## DATA LISTING

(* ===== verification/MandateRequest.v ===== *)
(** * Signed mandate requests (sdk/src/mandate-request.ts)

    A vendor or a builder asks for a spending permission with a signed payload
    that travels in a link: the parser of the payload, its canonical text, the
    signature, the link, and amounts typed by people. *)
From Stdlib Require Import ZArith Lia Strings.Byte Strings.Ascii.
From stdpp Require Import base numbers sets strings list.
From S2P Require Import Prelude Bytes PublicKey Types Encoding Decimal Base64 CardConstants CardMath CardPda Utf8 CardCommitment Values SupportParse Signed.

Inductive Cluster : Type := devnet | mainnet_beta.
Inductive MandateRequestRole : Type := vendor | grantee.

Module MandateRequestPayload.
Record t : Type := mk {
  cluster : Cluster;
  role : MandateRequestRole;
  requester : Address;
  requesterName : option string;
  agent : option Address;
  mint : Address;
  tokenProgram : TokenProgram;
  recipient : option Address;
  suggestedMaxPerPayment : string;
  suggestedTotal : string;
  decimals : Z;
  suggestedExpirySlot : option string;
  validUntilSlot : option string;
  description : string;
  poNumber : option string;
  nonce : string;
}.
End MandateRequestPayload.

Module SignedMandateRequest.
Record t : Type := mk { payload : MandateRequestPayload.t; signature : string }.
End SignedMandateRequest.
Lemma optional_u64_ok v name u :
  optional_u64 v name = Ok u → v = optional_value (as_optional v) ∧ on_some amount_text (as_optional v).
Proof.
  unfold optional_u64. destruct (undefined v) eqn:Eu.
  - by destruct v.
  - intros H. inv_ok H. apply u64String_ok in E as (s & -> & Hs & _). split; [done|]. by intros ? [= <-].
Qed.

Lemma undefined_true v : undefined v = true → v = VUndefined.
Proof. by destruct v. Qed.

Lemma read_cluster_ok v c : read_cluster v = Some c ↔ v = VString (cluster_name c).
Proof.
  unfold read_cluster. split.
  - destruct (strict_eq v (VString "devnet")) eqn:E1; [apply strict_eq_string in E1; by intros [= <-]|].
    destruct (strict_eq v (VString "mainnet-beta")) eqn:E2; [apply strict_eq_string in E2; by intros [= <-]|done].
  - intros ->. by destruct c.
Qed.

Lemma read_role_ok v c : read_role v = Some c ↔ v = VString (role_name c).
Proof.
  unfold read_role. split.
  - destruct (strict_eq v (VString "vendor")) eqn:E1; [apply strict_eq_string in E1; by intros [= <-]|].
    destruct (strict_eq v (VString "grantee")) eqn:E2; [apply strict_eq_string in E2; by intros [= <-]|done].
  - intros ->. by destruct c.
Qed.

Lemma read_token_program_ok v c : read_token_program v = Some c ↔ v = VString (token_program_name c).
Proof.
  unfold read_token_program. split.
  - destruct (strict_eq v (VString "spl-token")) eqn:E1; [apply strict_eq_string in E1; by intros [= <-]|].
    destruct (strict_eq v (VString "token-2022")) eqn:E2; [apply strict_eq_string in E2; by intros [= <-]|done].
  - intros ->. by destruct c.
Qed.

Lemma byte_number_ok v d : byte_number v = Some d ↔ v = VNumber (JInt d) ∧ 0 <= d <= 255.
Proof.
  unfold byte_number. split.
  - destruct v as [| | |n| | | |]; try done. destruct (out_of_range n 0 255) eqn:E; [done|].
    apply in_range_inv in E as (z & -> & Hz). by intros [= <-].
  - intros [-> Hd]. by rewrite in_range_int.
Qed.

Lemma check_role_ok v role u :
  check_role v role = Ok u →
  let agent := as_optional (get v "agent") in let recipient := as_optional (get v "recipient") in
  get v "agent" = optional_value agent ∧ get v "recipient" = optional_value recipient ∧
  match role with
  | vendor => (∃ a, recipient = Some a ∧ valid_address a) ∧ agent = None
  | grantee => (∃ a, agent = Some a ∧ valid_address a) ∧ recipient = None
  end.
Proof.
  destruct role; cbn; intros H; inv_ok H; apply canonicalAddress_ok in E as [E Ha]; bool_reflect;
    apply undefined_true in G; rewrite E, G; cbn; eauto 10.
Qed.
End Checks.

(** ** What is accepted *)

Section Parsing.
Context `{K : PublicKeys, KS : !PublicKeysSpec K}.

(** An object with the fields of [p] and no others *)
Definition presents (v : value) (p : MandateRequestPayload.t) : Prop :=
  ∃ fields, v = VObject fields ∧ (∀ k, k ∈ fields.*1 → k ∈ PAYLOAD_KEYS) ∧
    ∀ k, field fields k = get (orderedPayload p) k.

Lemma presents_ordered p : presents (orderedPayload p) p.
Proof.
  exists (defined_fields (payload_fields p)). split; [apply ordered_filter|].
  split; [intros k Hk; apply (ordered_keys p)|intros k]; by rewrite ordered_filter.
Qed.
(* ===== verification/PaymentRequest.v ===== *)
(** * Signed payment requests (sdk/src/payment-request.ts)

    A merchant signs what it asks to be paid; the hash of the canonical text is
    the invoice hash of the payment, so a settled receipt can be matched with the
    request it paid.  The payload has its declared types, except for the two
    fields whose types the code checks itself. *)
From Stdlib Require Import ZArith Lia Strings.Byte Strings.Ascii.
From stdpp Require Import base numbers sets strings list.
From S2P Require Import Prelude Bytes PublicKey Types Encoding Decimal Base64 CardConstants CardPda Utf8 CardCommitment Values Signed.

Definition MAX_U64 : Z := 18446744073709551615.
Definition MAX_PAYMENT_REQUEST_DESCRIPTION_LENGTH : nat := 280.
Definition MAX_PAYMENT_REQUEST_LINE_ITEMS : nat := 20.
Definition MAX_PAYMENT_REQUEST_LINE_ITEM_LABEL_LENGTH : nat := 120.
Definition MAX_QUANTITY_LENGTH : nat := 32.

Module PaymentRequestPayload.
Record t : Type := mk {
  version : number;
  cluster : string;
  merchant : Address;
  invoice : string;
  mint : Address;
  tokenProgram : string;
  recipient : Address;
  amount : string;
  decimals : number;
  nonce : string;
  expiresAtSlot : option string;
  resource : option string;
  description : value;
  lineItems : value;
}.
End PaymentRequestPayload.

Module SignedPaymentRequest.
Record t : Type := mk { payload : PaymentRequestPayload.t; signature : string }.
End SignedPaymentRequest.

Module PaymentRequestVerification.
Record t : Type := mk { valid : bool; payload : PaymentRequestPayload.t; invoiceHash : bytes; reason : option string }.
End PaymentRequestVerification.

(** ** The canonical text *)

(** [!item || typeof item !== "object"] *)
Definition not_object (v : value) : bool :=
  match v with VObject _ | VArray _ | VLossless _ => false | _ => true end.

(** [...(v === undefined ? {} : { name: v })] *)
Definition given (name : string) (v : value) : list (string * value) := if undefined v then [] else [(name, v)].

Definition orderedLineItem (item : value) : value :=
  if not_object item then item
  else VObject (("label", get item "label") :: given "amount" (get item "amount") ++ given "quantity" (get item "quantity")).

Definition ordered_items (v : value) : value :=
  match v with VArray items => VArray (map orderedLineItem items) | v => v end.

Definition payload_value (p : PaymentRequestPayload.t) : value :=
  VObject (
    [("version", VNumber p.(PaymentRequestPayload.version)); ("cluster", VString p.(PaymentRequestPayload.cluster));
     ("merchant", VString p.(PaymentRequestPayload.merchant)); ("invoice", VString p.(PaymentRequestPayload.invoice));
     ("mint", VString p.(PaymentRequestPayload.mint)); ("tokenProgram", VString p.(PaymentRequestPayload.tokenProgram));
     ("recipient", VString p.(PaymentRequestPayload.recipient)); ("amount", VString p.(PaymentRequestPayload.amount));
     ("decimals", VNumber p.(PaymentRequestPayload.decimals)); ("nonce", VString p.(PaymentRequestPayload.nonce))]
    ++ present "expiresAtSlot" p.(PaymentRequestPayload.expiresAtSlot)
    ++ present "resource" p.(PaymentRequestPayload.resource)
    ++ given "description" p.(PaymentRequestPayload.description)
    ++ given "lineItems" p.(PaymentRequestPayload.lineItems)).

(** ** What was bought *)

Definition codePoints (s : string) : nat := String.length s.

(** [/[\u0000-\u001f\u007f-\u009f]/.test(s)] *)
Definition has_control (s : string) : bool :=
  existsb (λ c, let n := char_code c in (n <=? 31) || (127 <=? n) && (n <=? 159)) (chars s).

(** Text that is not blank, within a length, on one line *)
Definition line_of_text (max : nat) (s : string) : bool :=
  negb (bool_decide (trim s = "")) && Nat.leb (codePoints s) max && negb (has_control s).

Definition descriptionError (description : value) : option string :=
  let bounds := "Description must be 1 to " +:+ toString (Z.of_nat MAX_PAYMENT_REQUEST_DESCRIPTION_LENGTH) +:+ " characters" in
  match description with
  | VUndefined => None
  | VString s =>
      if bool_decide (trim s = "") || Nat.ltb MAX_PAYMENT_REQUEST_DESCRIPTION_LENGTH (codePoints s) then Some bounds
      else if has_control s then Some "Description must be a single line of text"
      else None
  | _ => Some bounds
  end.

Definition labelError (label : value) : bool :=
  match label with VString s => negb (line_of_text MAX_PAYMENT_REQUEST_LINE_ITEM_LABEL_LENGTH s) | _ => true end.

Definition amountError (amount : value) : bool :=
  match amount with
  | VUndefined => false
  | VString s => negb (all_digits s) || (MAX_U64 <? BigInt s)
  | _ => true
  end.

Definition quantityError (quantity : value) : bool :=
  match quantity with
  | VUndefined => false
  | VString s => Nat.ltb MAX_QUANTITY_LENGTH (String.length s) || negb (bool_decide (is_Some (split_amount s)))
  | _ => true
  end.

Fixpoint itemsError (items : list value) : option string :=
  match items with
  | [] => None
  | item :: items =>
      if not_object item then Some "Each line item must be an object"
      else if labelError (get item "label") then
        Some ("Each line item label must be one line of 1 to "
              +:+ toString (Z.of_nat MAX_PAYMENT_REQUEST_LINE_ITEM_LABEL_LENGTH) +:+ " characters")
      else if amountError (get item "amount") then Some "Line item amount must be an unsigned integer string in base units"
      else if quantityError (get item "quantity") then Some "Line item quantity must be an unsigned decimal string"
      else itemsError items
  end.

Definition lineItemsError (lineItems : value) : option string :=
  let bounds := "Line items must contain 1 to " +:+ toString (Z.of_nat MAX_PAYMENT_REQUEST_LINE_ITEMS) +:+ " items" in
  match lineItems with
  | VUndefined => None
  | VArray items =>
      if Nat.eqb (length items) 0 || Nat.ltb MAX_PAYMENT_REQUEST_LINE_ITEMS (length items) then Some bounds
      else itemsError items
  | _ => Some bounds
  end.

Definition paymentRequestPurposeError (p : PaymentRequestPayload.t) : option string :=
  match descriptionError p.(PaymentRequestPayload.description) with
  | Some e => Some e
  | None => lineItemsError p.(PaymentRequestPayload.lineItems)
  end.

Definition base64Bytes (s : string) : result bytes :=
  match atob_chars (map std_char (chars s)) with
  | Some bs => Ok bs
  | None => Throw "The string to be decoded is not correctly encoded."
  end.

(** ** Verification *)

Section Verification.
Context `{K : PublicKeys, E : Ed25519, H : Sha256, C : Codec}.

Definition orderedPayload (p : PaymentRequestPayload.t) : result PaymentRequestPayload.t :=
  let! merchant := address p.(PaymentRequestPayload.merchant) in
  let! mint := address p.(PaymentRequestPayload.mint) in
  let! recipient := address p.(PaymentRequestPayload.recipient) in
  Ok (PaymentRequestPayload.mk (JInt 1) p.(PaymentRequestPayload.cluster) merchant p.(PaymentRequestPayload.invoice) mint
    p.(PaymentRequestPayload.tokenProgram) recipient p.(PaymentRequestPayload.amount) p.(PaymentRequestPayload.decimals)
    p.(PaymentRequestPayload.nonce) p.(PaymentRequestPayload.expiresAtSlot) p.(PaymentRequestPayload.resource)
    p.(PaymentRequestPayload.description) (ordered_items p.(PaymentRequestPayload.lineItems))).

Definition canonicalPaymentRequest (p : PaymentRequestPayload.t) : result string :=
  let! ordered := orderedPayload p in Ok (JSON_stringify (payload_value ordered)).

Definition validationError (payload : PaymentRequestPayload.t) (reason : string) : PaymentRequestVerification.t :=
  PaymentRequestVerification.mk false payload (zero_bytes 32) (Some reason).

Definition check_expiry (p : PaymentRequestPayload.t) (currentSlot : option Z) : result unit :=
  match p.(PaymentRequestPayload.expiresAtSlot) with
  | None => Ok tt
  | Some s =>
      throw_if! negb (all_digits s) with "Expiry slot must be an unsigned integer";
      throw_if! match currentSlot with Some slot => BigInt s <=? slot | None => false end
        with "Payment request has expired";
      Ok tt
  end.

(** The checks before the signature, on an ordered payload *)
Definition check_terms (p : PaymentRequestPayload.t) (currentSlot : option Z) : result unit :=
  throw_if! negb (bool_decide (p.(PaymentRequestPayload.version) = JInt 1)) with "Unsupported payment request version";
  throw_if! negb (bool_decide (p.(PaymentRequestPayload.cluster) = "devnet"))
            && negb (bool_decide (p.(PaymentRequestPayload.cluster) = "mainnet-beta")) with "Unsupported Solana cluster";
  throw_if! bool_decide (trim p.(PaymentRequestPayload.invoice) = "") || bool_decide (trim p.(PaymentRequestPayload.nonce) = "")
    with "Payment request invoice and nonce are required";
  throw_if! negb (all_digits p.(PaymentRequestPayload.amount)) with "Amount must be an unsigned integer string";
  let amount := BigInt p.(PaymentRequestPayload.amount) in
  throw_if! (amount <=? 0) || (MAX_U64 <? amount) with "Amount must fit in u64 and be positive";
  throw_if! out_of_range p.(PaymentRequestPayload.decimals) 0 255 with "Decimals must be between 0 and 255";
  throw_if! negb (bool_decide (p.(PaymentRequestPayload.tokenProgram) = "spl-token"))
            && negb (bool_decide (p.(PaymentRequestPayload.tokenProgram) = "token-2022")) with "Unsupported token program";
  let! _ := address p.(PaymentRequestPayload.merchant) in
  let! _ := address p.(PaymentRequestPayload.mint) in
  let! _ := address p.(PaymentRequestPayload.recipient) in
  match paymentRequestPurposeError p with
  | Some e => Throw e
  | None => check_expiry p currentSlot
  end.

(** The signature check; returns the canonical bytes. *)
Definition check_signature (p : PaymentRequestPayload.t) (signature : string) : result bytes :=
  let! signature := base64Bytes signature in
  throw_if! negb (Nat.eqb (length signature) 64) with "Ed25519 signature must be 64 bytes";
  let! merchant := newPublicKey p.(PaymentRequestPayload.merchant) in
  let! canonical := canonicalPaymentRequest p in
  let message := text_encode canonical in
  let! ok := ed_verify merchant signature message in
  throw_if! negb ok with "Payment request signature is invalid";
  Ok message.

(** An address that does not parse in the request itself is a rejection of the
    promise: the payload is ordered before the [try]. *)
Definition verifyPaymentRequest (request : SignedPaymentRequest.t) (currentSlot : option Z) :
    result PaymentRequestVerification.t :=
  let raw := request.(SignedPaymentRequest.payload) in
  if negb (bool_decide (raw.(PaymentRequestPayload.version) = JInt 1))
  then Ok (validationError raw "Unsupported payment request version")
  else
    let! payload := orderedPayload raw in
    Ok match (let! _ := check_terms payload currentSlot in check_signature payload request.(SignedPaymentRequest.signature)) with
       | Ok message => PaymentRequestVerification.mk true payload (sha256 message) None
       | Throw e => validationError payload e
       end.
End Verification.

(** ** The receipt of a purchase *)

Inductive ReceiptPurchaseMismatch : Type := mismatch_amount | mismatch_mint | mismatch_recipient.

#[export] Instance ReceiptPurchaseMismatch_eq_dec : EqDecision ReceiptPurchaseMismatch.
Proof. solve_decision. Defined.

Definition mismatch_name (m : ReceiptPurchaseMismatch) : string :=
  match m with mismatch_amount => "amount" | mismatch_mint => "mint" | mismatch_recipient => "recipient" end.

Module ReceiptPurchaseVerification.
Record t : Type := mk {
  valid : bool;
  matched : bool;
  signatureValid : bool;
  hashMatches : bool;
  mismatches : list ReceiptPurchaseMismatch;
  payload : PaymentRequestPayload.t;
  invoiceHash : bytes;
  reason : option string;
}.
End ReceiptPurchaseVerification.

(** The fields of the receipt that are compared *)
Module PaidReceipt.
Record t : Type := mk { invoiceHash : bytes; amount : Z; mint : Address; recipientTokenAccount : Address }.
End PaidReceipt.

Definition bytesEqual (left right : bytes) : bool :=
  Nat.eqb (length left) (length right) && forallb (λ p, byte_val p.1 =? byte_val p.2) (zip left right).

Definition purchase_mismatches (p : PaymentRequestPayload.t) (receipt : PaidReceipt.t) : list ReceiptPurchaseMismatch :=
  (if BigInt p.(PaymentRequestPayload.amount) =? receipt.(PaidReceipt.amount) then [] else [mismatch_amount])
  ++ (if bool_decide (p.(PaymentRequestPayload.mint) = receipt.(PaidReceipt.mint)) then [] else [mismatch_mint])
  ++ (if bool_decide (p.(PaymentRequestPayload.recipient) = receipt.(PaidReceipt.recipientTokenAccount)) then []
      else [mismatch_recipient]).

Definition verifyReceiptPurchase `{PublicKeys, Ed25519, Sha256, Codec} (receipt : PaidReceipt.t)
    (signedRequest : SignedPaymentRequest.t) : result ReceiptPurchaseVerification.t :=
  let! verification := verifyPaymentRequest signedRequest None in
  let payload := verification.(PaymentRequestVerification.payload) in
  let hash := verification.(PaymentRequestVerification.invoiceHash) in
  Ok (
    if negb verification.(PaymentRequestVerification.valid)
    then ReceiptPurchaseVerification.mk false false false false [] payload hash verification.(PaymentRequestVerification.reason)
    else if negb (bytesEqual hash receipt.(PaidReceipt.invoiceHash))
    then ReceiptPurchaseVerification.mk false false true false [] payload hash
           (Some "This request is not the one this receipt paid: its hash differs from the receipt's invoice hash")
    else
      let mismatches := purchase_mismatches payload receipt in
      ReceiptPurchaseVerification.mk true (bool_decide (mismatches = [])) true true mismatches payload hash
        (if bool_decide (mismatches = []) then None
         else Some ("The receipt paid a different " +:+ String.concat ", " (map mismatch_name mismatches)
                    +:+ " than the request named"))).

## PROBLEM TO WORK ON
Restate the listing exactly, starting at its first line and ending at the line where "Proof. by destruct v. Qed." occurs; include both and no other lines.

## ANSWER BELOW
(* ===== verification/MandateRequest.v ===== *)
(** * Signed mandate requests (sdk/src/mandate-request.ts)

    A vendor or a builder asks for a spending permission with a signed payload
    that travels in a link: the parser of the payload, its canonical text, the
    signature, the link, and amounts typed by people. *)
From Stdlib Require Import ZArith Lia Strings.Byte Strings.Ascii.
From stdpp Require Import base numbers sets strings list.
From S2P Require Import Prelude Bytes PublicKey Types Encoding Decimal Base64 CardConstants CardMath CardPda Utf8 CardCommitment Values SupportParse Signed.

Inductive Cluster : Type := devnet | mainnet_beta.
Inductive MandateRequestRole : Type := vendor | grantee.

Module MandateRequestPayload.
Record t : Type := mk {
  cluster : Cluster;
  role : MandateRequestRole;
  requester : Address;
  requesterName : option string;
  agent : option Address;
  mint : Address;
  tokenProgram : TokenProgram;
  recipient : option Address;
  suggestedMaxPerPayment : string;
  suggestedTotal : string;
  decimals : Z;
  suggestedExpirySlot : option string;
  validUntilSlot : option string;
  description : string;
  poNumber : option string;
  nonce : string;
}.
End MandateRequestPayload.

Module SignedMandateRequest.
Record t : Type := mk { payload : MandateRequestPayload.t; signature : string }.
End SignedMandateRequest.
Lemma optional_u64_ok v name u :
  optional_u64 v name = Ok u → v = optional_value (as_optional v) ∧ on_some amount_text (as_optional v).
Proof.
  unfold optional_u64. destruct (undefined v) eqn:Eu.
  - by destruct v.
  - intros H. inv_ok H. apply u64String_ok in E as (s & -> & Hs & _). split; [done|]. by intros ? [= <-].
Qed.

Lemma undefined_true v : undefined v = true → v = VUndefined.
Proof. by destruct v. Qed.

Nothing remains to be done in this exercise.